“Wonderful,” she muttered to herself, scrubbing the tears from her eyes with the back of her wrist.
Carefully so as not to wake him, she disentangled herself from under his arm and slid off the bed. The evidence of his release slid sickeningly from her cavity and down the inside of her thighs. She shuddered and crossed the room to the bath which, by now, had grown tepid. Stepping into the water, she scrubbed herself clean of Lord Reginald’s seed. Her womanhood stung from the chafing he’d given her, but she did not care; she scrubbed furiously—as if she could wash away the humiliation along with the physical evidence.
Sneaking about the room, she dressed herself and wove her hair into a simple plait. The hour was not too late; there was still time to visit the kitchens in order to gather some food to bring with her. The Scotsman would likely be hungry—if not tonight, then soon.
Robbie—she corrected herself—the Scotsman’s name was Robbie.
Desperate to escape Lord Reginald’s offensive, ale-driven snores, Jane opened the door and shut it quietly behind herself. Ruth waited for her on the other side.
“Oh, Mistress,” she lamented. “I hope it was not too terrible.”
“I’ve endured it, as you can see,” she assured her maid, affecting a smile. “Now, I wonder if you might try and see if you can coerce his Lordship back to his own bedchamber, for he has fallen asleep in mine.”
“I will try, my Lady,” she said with a pat on Jane’s arm.
Jane turned and began to walk stiffly away, but as she did, Ruth let out a gasp. “My Lady, what has happened to your leg—are you injured? Why do you walk so?”
“It is nothing,” she lied. “I’ve only tripped over the side of the tub. It is my own clumsiness that is to blame.”

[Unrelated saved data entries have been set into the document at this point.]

(** C7. For arguments that pass the assertions (not empty, absolute or
    rooted, normalised, without [".."]), [isPathPrefix] takes a prefix
    whose last element is a dot for its parent directory (which gives
    the same answer), and answers that the path is contained exactly
    when what is left of it relative to that prefix is not empty and
    does not start with [".."]; what is left of a path relative to
    itself is the dot, so that every such path contains itself. *)
Theorem isPathPrefix_contract (prefix path : path) :
  guarded prefix = true →
  guarded path = true →
  isPathPrefix prefix path
  = Ok (negb (empty (lexically_relative path
                       (if filename_is_dot prefix then parent_path prefix
                        else prefix)))
        && negb (path_eqb
                   (List.hd ""
                      (elements
                         (lexically_relative path
                            (if filename_is_dot prefix then parent_path prefix
                             else prefix))))
                   ".."))
  ∧ (filename_is_dot prefix = true →
     isPathPrefix prefix path = isPathPrefix (parent_path prefix) path)
  ∧ lexically_relative path
      (if filename_is_dot path then parent_path path else path) = "."
  ∧ isPathPrefix path path = Ok true.
Proof.
  intros Hprefix Hpath. split; [|split; [|split]].
  - rewrite PrefixFacts.isPathPrefix_guarded, Hprefix, Hpath. reflexivity.
  - intros Hdot.
    exact (proj2 (proj2 (PrefixFacts.isPathPrefix_dot_prefix prefix path
                           Hprefix Hdot))).
  - exact (PrefixFacts.lexically_relative_self path Hpath).
  - exact (PrefixFacts.isPathPrefix_self path Hpath).
Qed.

Ruth eyed her sceptically, but said nothing. Lowering her face to hide the telltale colouring of her cheeks, Jane hurried off down the hall as naturally as she could, trying for Ruth’s sake to hide her limp. She dared not look back over her shoulder to judge her maid’s reaction.
The cook and a handful of servants were still puttering about the kitchens when she entered.
“My Lady, how can I help ye?” the cook queried, stooping in a low curtsey.
Jane withheld a grimace of pity at the way the elderly woman lowered her withered frame.
“I wonder if I might have some bread, or perhaps some oatcakes to take back to my chamber,” she inquired pleasantly. “I found that I have not been very hungry at the evening meals, for the company in the great hall is so unfamiliar to me. But I have awakened these past few nights with a fierce hunger as a result.”
“Certainly, your Ladyship,” the cook nodded. “Mairi, will ye assemble a tray for the baroness?”
Mairi, a slip of a girl who had been scrubbing pots in a large, wooden basin, nodded. With a quick curtsey and downcast eyes, she swiftly collected an assortment of items—half a loaf of cheat, a handful of gingerbread squares and some oatcakes, with a bit of black crowdie in a small pot to go on top. When she reached for the manchet, the fine bread made only in limited quantities for the expensive white flour, Jane interjected.
“Please, may I have the bannock instead?” she said, afraid that its absence would be brought to Lord Reginald’s attention.
Mairi stared at her, surprised. “Ye want the bannock, my Lady? Ye being a noblewoman, surely ye want the manchet instead.”
“No, the bannock will be fine, thank you,” she responded.
Mairi nodded her acquiescence, and without further question, placed the items onto a silver tray and brought them to the head cook.
“I shall bring these to your chamber,” the cook said, taking the tray from Mairi—reverently, as though it carried a priceless treasure.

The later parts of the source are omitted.